Computer-Implemented System and Method for Text-Based Document Processing

PublishedFebruary 7, 2006

Assigneenot available in USPTO data we have

Technical Abstract

Patent Claims

60 claims

Legal claims defining the scope of protection, as filed with the USPTO.

1. A computer-implemented method for processing text-based documents, comprising the steps of: generating frequency of terms data for terms appearing in the documents; performing singular value decomposition upon the frequency of terms data in order to form projections of the terms and documents into a reduced dimensional subspace, normalizing the projections to a pre-selected length; and using the normalized projections to provide structured data about the documents.

2. The method of claim 1 wherein the documents comprise unstructured data.

3. The method of claim 2 wherein the documents comprise free-form text.

4. The method of claim 3 wherein the documents comprise images.

5. The method of claim 1 wherein the frequency of terms data is generated for a subset of the terms appearing in the documents.

6. The method of claim 1 further comprising the step of: parsing the documents so as to generate the frequency of terms data, said frequency of terms data indicating the frequency of terms within the documents.

7. The method of claim 6 wherein the terms comprise single word entries.

8. The method of claim 6 wherein the terms comprise a multi-word token.

9. The method of claim 6 wherein the terms comprise entities.

10. The method of claim 1 wherein the frequency of terms data comprises unweighted frequency of terms data, said singular value decomposition being performed upon the frequency of terms data which is unweighted.

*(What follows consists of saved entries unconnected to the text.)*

(* ===== verification/Treasury.v ===== *)
(** * The treasury module ([src/x/treasury])

    Once a week the treasury measures the stability of the currencies
    (indicators), mints back the seigniorage of the epoch, and moves the tax
    rate, the reward weight and the tax caps within the policy constraints.
    It reaches the market through the interface [MarketKeeper], the whitelist
    of the oracle, the staking keeper, the community pool of the distribution
    keeper and the bank. *)

From Stdlib Require Import ZArith Lia Bool Ascii String.
From stdpp Require Import base strings list gmap sorting.
From S2P Require Import Prelude Loops Sdk SdkRef Core OracleBallot OracleStore.
Local Open Scope Z_scope.

(** ** Interface to the market ([types/exptected_keepers.go]) *)

Class MarketKeeper (K : Type) : Type := {
  compute_internal_swap : K -> DecCoin -> string -> res DecCoin;
}.

(** A conversion returns the asked denomination and keeps amounts
    non-negative. *)
Class MarketKeeperLaws (K : Type) (MK : MarketKeeper K) : Prop := {
  internal_swap_denom k c d q : compute_internal_swap k c d = Ok q -> dcoin_denom q = d;
  internal_swap_nonneg k c d q :
    compute_internal_swap k c d = Ok q -> 0 <= dcoin_amount c -> 0 <= dcoin_amount q;
}.

(** ** Parameters *)

Definition ModuleName : string := "treasury".
Definition BurnModuleName : string := "burn".

Record PolicyConstraints : Type := mkPolicy {
  RateMin : Dec; RateMax : Dec; Cap : Coin; ChangeRateMax : Dec }.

11. The method of claim 1 wherein the frequency of terms data comprises weighted frequency of terms data, said singular value decomposition being performed upon the frequency of terms data which has been weighted.

12. The method of claim 11 wherein the weighting of the frequency of terms data is used to provide discrimination among documents.

13. The method of claim 11 wherein the weighting of the frequency of terms data is based upon frequency that a term appears in the documents.

14. The method of claim 11 wherein the weighting of the frequency of terms data is based upon a local weighting approach.

15. The method of claim 11 wherein the weighting of the frequency of terms data is based upon a global weighting approach.

16. The method of claim 11 wherein the weighting of the frequency of terms data is based upon a target variable.

17. The method of claim 11 wherein the weighting of the frequency of terms data is based upon a mutual information weighting process.

18. The method of claim 11 wherein the weighting of the frequency of terms data is based upon an information gain weighting process.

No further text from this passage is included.